> [Information shown]:
(* ===== verification/EndToEnd.v ===== *)
(** A GET request from end to end: the requester, the request as it reaches a
    server that holds the file, the delivery back, and the requester's output
    file.

    The pieces are those of Gossip (a request travels unchanged but for its TTL),
    FileServer, Delivery, Transfer and CommandLine. *)
From S2P Require Import Prelude Io GoStrings FileSys Json Event Middleware SeenMessages Protocol BlobStore FileServer.
From S2P Require Import Transfer Connect Delivery Operations CommandLine.

Section get.
Context {S : Type} `{BlobStoreLaws S} (NA NB : Node).

(** The request of the requester, whose host is [NA], with the TTL it has left. *)
Definition request_of (now : time) (key msgID : string) (ttl : Z) : GetFilePayload :=
  {| gf_Key := key; gf_MsgID := msgID; gf_TTL := ttl; gf_RequesterID := @node_ID NA;
     gf_RequesterAddrs := @GetNodeAddresses NA now |}.

(** A direct address of a peer that gets connected is enough. *)
Lemma connect_any_direct fuel t addr rest opts info :
  is_circuit addr = false -> @parse_p2p_addr NB addr = Ok info ->
  @linked NB (t + 100 * Millisecond) (ai_ID info) = true ->
  @connect_any NB (Datatypes.S fuel) t (addr :: rest) opts
  = Returns (Ok true) (t + 100 * Millisecond) [discovered info].
Proof.
  intros Hd Hp Hl. cbn [connect_any]. unfold ConnectWithHolePunch. rewrite Hd. cbn [negb].
  unfold ConnectToPeer. rewrite Hp. cbn [poll done_before]. by rewrite Hl.
Qed.

(** [C1] [get] gets the file.  The requester lacks the file and broadcasts the
    request; a copy with any TTL left reaches, over whatever path, a server that
    holds the file and has not seen the message id.  That server answers it,
    connects to the requester over the direct address in the request and
    delivers: the negotiation is accepted, even during another receive session,
    one transfer stream is opened, to the requester, and the delivery is
    announced.  The requester, when it handles the bytes that the delivery has
    written to that stream, acknowledges them; and its [get], however the events
    it publishes are ordered and mixed with those of other transfers, ends without
    an error, with exactly the holder's bytes in its output file. *)
Theorem get_from_holder cfg (a b : FileServer S) ma mb key data msgID order now sender ttl nowb so orderb intn
    t opts requester addr rest info rl nowd lim self cut fin fuel fuelb ctx
    (Ha : holds_map ma (fs_store a)) (Hwa : waiters_ok a) (Hb : holds_map mb (fs_store b))
    (Habsent : ma !! slot key = None) (Hdata : mb !! slot key = Some data) (Hsize : zlen data <= max_int64)
    (Hkey : 16 <= zlen (bytes_of_string key) <= MaxKeyLength) (Hutf8 : utf8_string key)
    (Httl : min_int64 <= ttl <= max_int64) (Hnew : (See (fs_seen b) nowb so msgID).2 = true)
    (Hid : @peer_Decode NB (@node_ID NA) = Ok requester)
    (Haddrs : @GetNodeAddresses NA now = addr :: rest) (Hdirect : is_circuit addr = false)
    (Hparse : @parse_p2p_addr NB addr = Ok info) (Hlinked : @linked NB (t + 100 * Millisecond) (ai_ID info) = true)
    (Hconn : @IsDirectConnection NB (t + 100 * Millisecond) requester = true)
    (Hlim : (Acquire lim).2 = true) (Hcut : forall b : bytes, concat (cut b) = b)
    (Hallow : (allow rl nowd self).2 = true)
    (Hmax : forall s, In s [StatusSuccess; StatusAlreadyExists; StatusSessionRejected] ->
       zlen (encode (NewMessage TypeStoreFileResp {| sr_Key := key; sr_Status := s |})) <= MaxMessageSize cfg)
    (Hreq : zlen (encode (NewMessage TypeStoreFile {| sf_Key := key; sf_Session := "" |})) <= MaxMessageSize cfg) :
  let a1 := (RegisterTransferWaiter a key).1 in
  let q := request_of now key msgID in
  Get (H0 := NA) fuel a [] ctx now key msgID order
    = (a1, Some (map (fun p => GoForward p (NewMessage TypeGetFile (q DefaultTTL))) order))
  /\ Handle (b, []) sender (MsgProto (NewMessage TypeGetFile (q ttl))) = ((b, [GoProcessGet sender (q ttl)]), Ok MsgNil)
  /\ exists b1 evs w, processGet b nowb so orderb intn sender (q ttl) = Some (b1, [GoDeliver (q ttl)])
     /\ deliverToRequester (H0 := NB) (H1 := served_host cfg a1 rl nowd lim self cut) (served_open a1 self cut fin)
          cfg (Datatypes.S fuelb) b1 t opts (q ttl)
        = DeliveryDone (t + 100 * Millisecond) evs [(requester, w)]
     /\ event_of GetDelivered (GetDeliveredData msgID key) ∈ evs
     /\ exists a2 published, handleIncomingStream a1 self (Stream (cut w) fin) = Some (a2, [x01])
          /\ fs_events a2 = fs_events a1 ++ published
          /\ forall g g1 p output path others received peerCount,
               output_path key output = Some path -> os_Create g path = (g1, Ok p) -> 0 < peerCount ->
               Forall (foreign key) others -> received ≡ₚ published ++ others ->
               exists g2 out, get_command (fun _ => g) (fun _ f => f) a key path (Some peerCount) (Some a2)
                                (map inr received) = Exits g2 out None
                              /\ os_ReadFile g2 path = Ok data.
Proof.
  intros a1 q. split; [done|]. split.
  { unfold Handle, handleMessage. cbn [Protocol.Type_ NewMessage]. rewrite decide_False, decide_True by done.
    unfold handleGet, Decode. cbn [Data NewMessage]. by rewrite GetFilePayload_unmarshal. }
  assert (exists b1, processGet b nowb so orderb intn sender (q ttl) = Some (b1, [GoDeliver (q ttl)])
    /\ fs_store b1 = fs_store b) as (b1 & Hp & Hst).
  { unfold processGet, q, request_of. cbn [gf_MsgID gf_Key]. destruct (See _ _ _ _) as [seen new]. cbn in Hnew. subst new.
    cbn [negb fs_store with_seen]. rewrite (bs_Has_ok mb), Hdata, bool_decide_true by done. by eexists. }
  assert (waiters_ok a1 /\ holds_map ma (fs_store a1) /\ is_Some (fs_waiters a1 !! key)) as (Hwa1 & Ha1 & Hw).
  { split; [by apply register_ok|]. split; [done|]. cbn. rewrite lookup_insert_eq. by eexists. }
  assert (1 <= zlen (bytes_of_string key) <= MaxKeyLength) as Hkey1 by lia.
  destruct (SendFile_served a1 ma self requester key data cut fin Ha1 Hwa1 Hsize Hkey1 Hcut)
    as (w & a2 & Hsend & Hin & Hrc).
  destruct (StoreFileToPeer_served cfg b1 a1 ma rl nowd lim self requester key "" cut fin) as [Hyes _]; [done..|].
  specialize (Hyes Hallow). rewrite status_welcome, Habsent in Hyes by (by left).
  rewrite (decide_False (P := is_Some None)) in Hyes by (by intros []). cbv zeta in Hyes.
  rewrite decide_False, decide_False, Hst, (bs_Read_ok mb _ _ data), Hsend in Hyes by done.
  eexists b1, _, w. split; [done|]. split.
  { unfold deliverToRequester, q, request_of. cbn [gf_RequesterID gf_RequesterAddrs gf_Key gf_MsgID].
    rewrite Hid, Haddrs, (connect_any_direct _ _ _ _ _ info) by done.
    unfold StoreFileToPeerDirect. rewrite Hconn, Hyes. by rewrite decide_True by by left. }
  split; [apply elem_of_app; right; by left|].
  destruct (rc_events _ _ _ _ _ _ _ _ _ _ Hrc) as (ns & _ & Hev).
  exists a2. eexists. split; [exact Hin|]. split; [exact Hev|]. intros. by eapply (get_saves a a1 a2 ma ma key).
Qed.
End get.

(** ** Witness *)
Import ToyStore.

(** A requester with one address; the holder's host is [toy_Node]. *)
Definition requester_node : Node :=
  {| node_ID := "r"; node_Addrs _ := ["/ip4/10.0.0.7/tcp/4001"]; node_Connectedness _ _ := Connected;
     node_ConnsToPeer _ _ := ["/ip4/1.2.3.4"]; node_Protocols _ _ := Ok [StorageProtocolID];
     NewMultiaddr a := Ok a; AddrInfoFromP2pAddr a := Ok {| ai_ID := a; ai_Addrs := [a] |}; peer_Decode s := Ok s |}.

Lemma get_from_holder_witness :
  let key := "0123456789abcdef" in
  let a1 := (RegisterTransferWaiter (NewFileServer (∅ : gmap string bytes)) key).1 in
  exists w a2 received g2 out,
    handleIncomingStream a1 "b" (Stream [w] EOF) = Some (a2, [x01])
    /\ get_command (fun _ => FS ∅ []) (fun _ f => f) (NewFileServer (∅ : gmap string bytes)) key "out.txt" (Some 1)
         (Some a2) (map inr received) = Exits g2 out None
    /\ os_ReadFile g2 "out.txt" = Ok [x62; x63].
Proof.
  intros key a1. destruct (os_Create (FS ∅ []) "out.txt") as [g1 [p|]] eqn:Hc; [|discriminate Hc].
  destruct (get_from_holder requester_node toy_Node Protocol.DefaultConfig (NewFileServer ∅)
    (NewFileServer ({[ key := [x62; x63] ]} : gmap string bytes)) ∅ {[ key := [x62; x63] ]} key [x62; x63] "message-1"
    ["b"] 0 "c" 2 0 [] ["c"] (fun _ _ => 0%nat) 0 {| HolePunchWait := 0 |} "r" "/ip4/10.0.0.7/tcp/4001/p2p/r" []
    {| ai_ID := "/ip4/10.0.0.7/tcp/4001/p2p/r"; ai_Addrs := ["/ip4/10.0.0.7/tcp/4001/p2p/r"] |} toy_rl 0 one_slot "b"
    (fun b => [b]) EOF 5 0 None) as (_ & _ & b1 & evs & w & _ & _ & _ & a2 & published & Hin & _ & Hget).
  - reflexivity.
  - apply NewFileServer_waiters_ok.
  - reflexivity.
  - reflexivity.
  - reflexivity.
  - vm_compute. discriminate.
  - vm_compute. split; discriminate.
  - reflexivity.
  - vm_compute. split; discriminate.
  - vm_compute. reflexivity.
  - reflexivity.
  - reflexivity.
  - reflexivity.
  - reflexivity.
  - reflexivity.
  - reflexivity.
  - reflexivity.
  - intros b. apply app_nil_r.
  - vm_compute. reflexivity.
  - intros s [<-|[<-|[<-|[]]]]; vm_compute; discriminate.
  - vm_compute. discriminate.
  - destruct (Hget (FS ∅ []) g1 p (Some "out.txt") "out.txt" [] (published ++ []) 1) as (g2 & out & Hg & Hr).
    + reflexivity.
    + exact Hc.
    + reflexivity.
    + constructor.
    + reflexivity.
    + exists w, a2, (published ++ []), g2, out. split; [exact Hin|]. split; [exact Hg|exact Hr].
Defined.
(** What can happen to the page: the user acts on a control, or a promise
    settles. [ConvertSettled i o]: the [i]-th pending [fetch] of
    [handleConvert] settles as [o]. *)
Inductive Event : Type :=
| SelectCategory (cat : string)
| EditValue (v : string)
| SelectFromUnit (u : string)
| SelectToUnit (u : string)
| SubmitConvert
| ToggleCurrency (checked : bool)
| EditCurrencyValue (v : string)
| SelectCurrencyFrom (cur : string)
| SelectCurrencyTo (cur : string)
| SubmitCurrency
| ConvertSettled (i : nat) (o : Settled)
| CurrencySettled (i : nat) (o : Settled).

(** A computation over the cells, run on the cells of a page. *)
Definition in_ui (m : M unit) (p : Page) : (exn + unit) * Page :=
  let '(res, s) := m (ui p) in
  (res, mkPage s (convertCalls p) (currencyCalls p)).

(** The handler of an event. A selector offers its options only, a
    disabled button submits nothing, and the currency form exists only
    while [enableCurrency] holds; an event the page cannot produce changes
    nothing. The model lets through more than the page does: the two
    number inputs yield the empty string for text that is no number, and
    the browser refuses to submit a form whose number is negative or no
    multiple of the step ([required], [min], the default [step]), where
    [EditValue] stores any string and a submit is held back by the
    [disabled] of its button only. What is proved of every event, or of
    every page the event loop can reach, therefore holds of the page; the
    sample pages submit whole numbers that are not negative, which the
    browser lets through. *)
Definition handle (e : Event) (p : Page) : (exn + unit) * Page :=
  let r := ui p in
  match e with
  | SelectCategory cat =>
      if bool_decide (cat ∈ category_options)
      then in_ui (update (setCategory cat)) p else (inr tt, p)
  | EditValue v => in_ui (update (setValue v)) p
  | SelectFromUnit u =>
      if bool_decide (u ∈ unit_options (category r))
      then in_ui (update (setFromUnit (VStr u))) p else (inr tt, p)
  | SelectToUnit u =>
      if bool_decide (u ∈ unit_options (category r))
      then in_ui (update (setToUnit (VStr u))) p else (inr tt, p)
  | SubmitConvert =>
      if convert_disabled r then (inr tt, p)
      else in_ui handleConvert_submit
             (mkPage r (convertCalls p ++ [r]) (currencyCalls p))
  | ToggleCurrency checked => in_ui (update (setEnableCurrency checked)) p
  | EditCurrencyValue v =>
      if enableCurrency r
      then in_ui (update (setCurrencyValue v)) p else (inr tt, p)
  | SelectCurrencyFrom cur =>
      if enableCurrency r && bool_decide (cur ∈ currency_options)
      then in_ui (update (setCurrencyFrom cur)) p else (inr tt, p)
  | SelectCurrencyTo cur =>
      if enableCurrency r && bool_decide (cur ∈ currency_options)
      then in_ui (update (setCurrencyTo cur)) p else (inr tt, p)
  | SubmitCurrency =>
      if negb (enableCurrency r) || currency_disabled r then (inr tt, p)
      else in_ui handleCurrencyConvert_submit
             (mkPage r (convertCalls p) (currencyCalls p ++ [r]))
  | ConvertSettled i o =>
      match convertCalls p !! i with
      | None => (inr tt, p)
      | Some call =>
          in_ui (handleConvert_settled call o)
            (mkPage r (delete i (convertCalls p)) (currencyCalls p))
      end
  | CurrencySettled i o =>
      match currencyCalls p !! i with
      | None => (inr tt, p)
      | Some call =>
          in_ui (handleCurrencyConvert_settled call o)
            (mkPage r (convertCalls p) (delete i (currencyCalls p)))
      end
  end.
(** * A shallow embedding of the CDR mediation scripts

    The development follows the Python sources file by file:

    - [decoder_node/decoder.py]: the BER framing loop, the
      tree-normalisation pass and the conversion to text;
    - [datawarehouse_mapper_node/voice_usage_datawarehouse_mapper.py]:
      the voice derivation engine, its canonical shaping and the
      validation of a shaped record;
    - [billing_mapper_node/data_usage_billing_mapper.py]: the billing
      projection;
    - [COMMAN BLN/cbl.py]: the traversal helpers, the EL fields, the routing
      condition evaluator and the router.

    Python values are embedded as an inductive type; an exception is an
    explicit result.  Text is a sequence of characters with codes below 256;
    case mapping is the ASCII one.  [Decimal] and [float] are embedded as
    exact numbers with the rounding of the default decimal context and of
    binary64 written out. *)

From Stdlib Require Import ZArith NArith List String Ascii Bool Lia.
Import ListNotations.

Local Open Scope Z_scope.

(* ================================================================= *)
(** ** Exceptions and results *)

Inductive exn : Type :=
| AttributeError
| TypeError
| ValueError
| OverflowError
| InvalidOperation
| DecimalOverflow.

Inductive res (A : Type) : Type :=
| Ok (a : A)
| Raise (e : exn).

Arguments Ok {A} a.
Arguments Raise {A} e.

Definition bind {A B : Type} (m : res A) (k : A -> res B) : res B :=
  match m with
  | Ok a => k a
  | Raise e => Raise e
  end.

Notation "'let*' x ':=' m 'in' k" := (bind m (fun x => k))
  (at level 61, x pattern, m at level 100, k at level 200, right associativity).

(** [try: ... except Exception: ...] around an expression. *)
Definition catch {A : Type} (m : res A) (handler : A) : A :=
  match m with
  | Ok a => a
  | Raise _ => handler
  end.

(** Sequencing a fallible function over a list, left to right. *)
Fixpoint mapM {A B : Type} (f : A -> res B) (l : list A) : res (list B) :=
  match l with
  | [] => Ok []
  | x :: t => let* y := f x in let* ys := mapM f t in Ok (y :: ys)
  end.

(* ================================================================= *)
(** ** Text *)

Definition chr (n : nat) : ascii := ascii_of_nat n.
Definition ord (c : ascii) : nat := nat_of_ascii c.
(** * ReportPage: the reanalysis poller and the background refresher

    A shallow embedding of [frontend/src/pages/ReportPage.jsx] (the version
    with the [isMounted] / [successTimeoutRef] refs).  The component is a
    set of callbacks run by a single-threaded event loop: every [await]
    parks the rest of an async function as a continuation (a pending
    request or a pending timer), and the environment later delivers one
    event at a time.  The model keeps the React state, the two refs, the
    table of pending timers and the table of in-flight requests in one
    record, and runs each callback as a command that transforms this record
    and emits the calls it makes.  Continuations that are only chained by
    promise resolution run inside the step of the event that resolves them,
    as the microtask queue is drained before the next event is taken.

    The events are the user's click on the reanalyze button (when the
    rendered screen offers it), a change of the route parameter [:id] while
    the page stays mounted (the effect has [[id]] as its dependencies, so
    its cleanup and then its body run again), the unmount, the firing of a
    pending timer, and the fulfilment or rejection of an in-flight request.
    Timers fire in any order: delays are recorded in the emitted calls and
    not compared.

    The rest of the front end follows on the same pattern, each component
    in a module of its own: the first version of the page, HistoryPage,
    CheckReferencePage, RatingWidget, the route table of App.jsx and the
    interceptors of the API client. *)

From stdpp Require Import gmap strings list.

(** ** Data *)

(** [response.data.reference.status] *)
Inductive Status := queued | processing | completed | failed.

#[global] Instance Status_eq_dec : EqDecision Status.
Proof. solve_decision. Defined.

(** [response.data]: the reference (with its status) and the report. *)
Record Reference := { reference_id : nat; status : Status }.
Record Data := { reference : Reference; report : nat }.

#[global] Instance Reference_eq_dec : EqDecision Reference.
Proof. solve_decision. Defined.
#[global] Instance Data_eq_dec : EqDecision Data.
Proof. solve_decision. Defined.

(** The rest of an async function parked at an [await] of an API call. *)
Inductive Pending :=
| AwaitFetchReport
    (* fetchReport, at [await referenceAPI.getReference(id)] *)
| AwaitReanalyze (cid : nat)
    (* handleReanalyze, at [await referenceAPI.reanalyze(id)] *)
| AwaitPoll (cid : nat) (attempts : nat).
    (* pollForResults, at [await referenceAPI.getReference(id)] *)

(** The callback of a pending timer.  A closure is represented by the
    values it captured: the refresher captures the [data] and [id] of the
    render in which the effect ran, the poller its [id] and [attempts]. *)
Inductive Timer :=
| RefresherTick (captured : option Data) (cid : nat)
    (* setInterval(() => { if (data?.reference?.status === ...) ... }, 3000) *)
| SettleDelay (cid : nat)
    (* await new Promise(resolve => setTimeout(resolve, 2000)) *)
| PollDelay (cid : nat) (attempts : nat)
    (* await new Promise(resolve => setTimeout(resolve, 1000)) *)
| SuccessClear.
    (* successTimeoutRef.current = setTimeout(() => ..., 3000) *)

(** What a callback does to the outside: API calls, state setters, timer
    operations, console output. *)
Inductive Action :=
| CallGetReference (i : nat) (r : nat)
| CallReanalyze (i : nat) (r : nat)
| SetData (d : Data)
| SetLoading (b : bool)
| SetError (msg : string)
| SetReanalyzing (b : bool)
| SetShowSuccessMessage (b : bool)
| SetTimeout (t : nat) (ms : nat)
| SetInterval (t : nat) (ms : nat)
| ClearInterval (t : nat)
| ClearTimeout (t : nat)
| ConsoleError (msg : string).

Record World := mkWorld {
  id : nat;                        (* const { id } = useParams() *)
  data : option Data;              (* useState(null) *)
  loading : bool;                  (* useState(true) *)
  error : string;                  (* useState('') *)
  reanalyzing : bool;              (* useState(false) *)
  showSuccessMessage : bool;       (* useState(false) *)
  isMounted : bool;                (* isMounted.current *)
  successTimeoutRef : option nat;  (* successTimeoutRef.current *)
  interval : nat;                  (* [const interval] of the current effect *)
  timers : gmap nat Timer;         (* pending timers, by handle *)
  requests : gmap nat Pending;     (* in-flight API calls, by handle *)
  next : nat                       (* next fresh handle *)
}.
(** * DataGuard: field classification, consent ledger, obligation resolver
      and field-level encryption

    A shallow embedding of [lib/core/RuleEngine.js], of the [DataEncryptor]
    and [ConsentManager] classes of [lib/processors/], of the entry points
    of [lib/core/DataGuard.js], of the decisions the Express and database
    adapters take, and of the parts of the JavaScript run time they rely
    on, followed by the properties of the engine that were checked against
    it.

    Conventions of the embedding.
    - JavaScript objects live in a store ([world]); a value of object type
      is a reference into it, so that aliasing and in-place mutation are
      visible.
    - A string is held as the bytes of its UTF-8 encoding (a surrogate
      without its pair as the three bytes of its code); [Str.length]
      counts UTF-16 code units, as [.length] does. A buffer is held as its
      bytes.
    - A number is an IEEE 754 double: an integer ([VNum]), or a number
      that is not an integer ([VReal]); [Num] rounds decimal literals to
      doubles and prints doubles as [Number.prototype.toString] does.
    - The clock, the random source and the cryptographic primitives of
      Node's [crypto] module are parameters ([Platform]). *)

From Stdlib Require Import ZArith String Ascii List Bool Lia DecimalString.
From Stdlib Require Import DecimalFacts DecimalPos DecimalN.
From stdpp Require Import base tactics option list strings.

Local Open Scope string_scope.
Local Open Scope Z_scope.
Local Open Scope list_scope.
#[local] Set Warnings "-register-all".

(** ** Strings and byte buffers *)

Module Str.

Definition is_lower (c : ascii) : bool :=
  let n := nat_of_ascii c in (97 <=? n)%nat && (n <=? 122)%nat.

Definition is_upper (c : ascii) : bool :=
  let n := nat_of_ascii c in (65 <=? n)%nat && (n <=? 90)%nat.

Definition is_digit (c : ascii) : bool :=
  let n := nat_of_ascii c in (48 <=? n)%nat && (n <=? 57)%nat.

Definition upper_char (c : ascii) : ascii :=
  if is_lower c then ascii_of_nat (nat_of_ascii c - 32) else c.

Definition lower_char (c : ascii) : ascii :=
  if is_upper c then ascii_of_nat (nat_of_ascii c + 32) else c.

Fixpoint map_chars (f : ascii -> ascii) (s : string) : string :=
  match s with
  | EmptyString => EmptyString
  | String c r => String (f c) (map_chars f r)
  end.

(** The bytes of a character after its first one. *)
Definition is_continuation (c : ascii) : bool :=
  let n := nat_of_ascii c in (128 <=? n)%nat && (n <? 192)%nat.

(** The first byte of a character outside the basic plane, which takes
    four bytes and two UTF-16 code units. *)
Definition is_astral (c : ascii) : bool := (240 <=? nat_of_ascii c)%nat.

(** [s.length], in UTF-16 code units. *)
Fixpoint length (s : string) : nat :=
  match s with
  | EmptyString => 0
  | String c r =>
      ((if is_continuation c then 0 else if is_astral c then 2 else 1)
       + length r)%nat
  end.

(** The first surrogate of the pair of the character [a b c d], in three
    bytes. *)
Definition high_surrogate (a b c d : ascii) : string :=
  let cp := (N_of_ascii a mod 8 * 262144 + N_of_ascii b mod 64 * 4096
             + N_of_ascii c mod 64 * 64 + N_of_ascii d mod 64)%N in
  let hs := (55296 + (cp - 65536) / 1024)%N in
  String (ascii_of_nat 237)
    (String (ascii_of_N (128 + hs / 64 mod 64))
       (String (ascii_of_N (128 + hs mod 64)) EmptyString)).

(** [s.substring(0, n)]: the first [n] code units. A character of two
    code units that [n] cuts leaves its first surrogate. *)
Fixpoint substring0 (n : nat) (s : string) : string :=
  match s with
  | EmptyString => EmptyString
  | String a r =>
      if is_continuation a then String a (substring0 n r)
      else
        match n with
        | O => EmptyString
        | S O =>
            if is_astral a then
              match r with
              | String b (String c (String d _)) => high_surrogate a b c d
              | _ => EmptyString
              end
            else String a (substring0 0 r)
        | S (S m as n') =>
            String a (substring0 (if is_astral a then m else n') r)
        end
  end.

(** The characters outside ASCII whose upper case is ASCII text: dotless
    i, long s and sharp s, of two bytes, and the Latin ligatures ff, fi,
    fl, ffi, ffl, long s t and st, of three. *)
Definition upper_of_two (a b : ascii) : option string :=
  let x := nat_of_ascii a in
  let y := nat_of_ascii b in
  if (x =? 196)%nat && (y =? 177)%nat then Some "I"
  else if (x =? 197)%nat && (y =? 191)%nat then Some "S"
  else if (x =? 195)%nat && (y =? 159)%nat then Some "SS"
  else None.
(** What an update leaves alone in a profile: its id, its verification
    and approval, its completion and its creation time. *)
Definition same_standing (old new : EmployerProfile.t) : Prop :=
  EmployerProfile.id new = EmployerProfile.id old
  /\ EmployerProfile.is_verified new = EmployerProfile.is_verified old
  /\ EmployerProfile.is_approved new = EmployerProfile.is_approved old
  /\ EmployerProfile.profile_completion new
     = EmployerProfile.profile_completion old
  /\ EmployerProfile.created_at new = EmployerProfile.created_at old.

(** A profile as [saveProfile] writes it: unverified, unapproved, complete. *)
Definition reset_standing (r : EmployerProfile.t) : Prop :=
  EmployerProfile.is_verified r = false
  /\ EmployerProfile.is_approved r = false
  /\ EmployerProfile.profile_completion r = 100%Z.

(** The state of the upload panel is well formed: a file and a text are
    never held together, and a held file has an allowed type. *)
Definition upload_well_formed (s : UploadJD.State) : Prop :=
  (UploadJD.file s = None \/ UploadJD.textInput s = [])
  /\ forall f : UploadJD.File,
       UploadJD.file s = Some f ->
       UploadJD.includes (UploadJD.type f) UploadJD.allowedFileTypes = true.

(** The white space and the line terminators of JavaScript, as code
    units: the characters of its lexical grammar, then the space
    separators U+2000 to U+200A. *)
Definition white_space : list N :=
  [9; 10; 11; 12; 13; 32; 160; 5760; 8232; 8233; 8239; 8287; 12288;
   65279]%N
  ++ [8192; 8193; 8194; 8195; 8196; 8197; 8198; 8199; 8200; 8201; 8202]%N.

(** A text made of white space only. *)
Definition blank (s : UploadJD.Text) : bool :=
  forallb (fun c => existsb (N.eqb c) white_space) s.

> [Activity]:
Copy exactly the lines that run from the first line of the data to the line containing "FileServer, Delivery, Transfer", please, with both ends included and nothing else.

> [Result]:
(* ===== verification/EndToEnd.v ===== *)
(** A GET request from end to end: the requester, the request as it reaches a
    server that holds the file, the delivery back, and the requester's output
    file.

    The pieces are those of Gossip (a request travels unchanged but for its TTL),
    FileServer, Delivery, Transfer and CommandLine. *)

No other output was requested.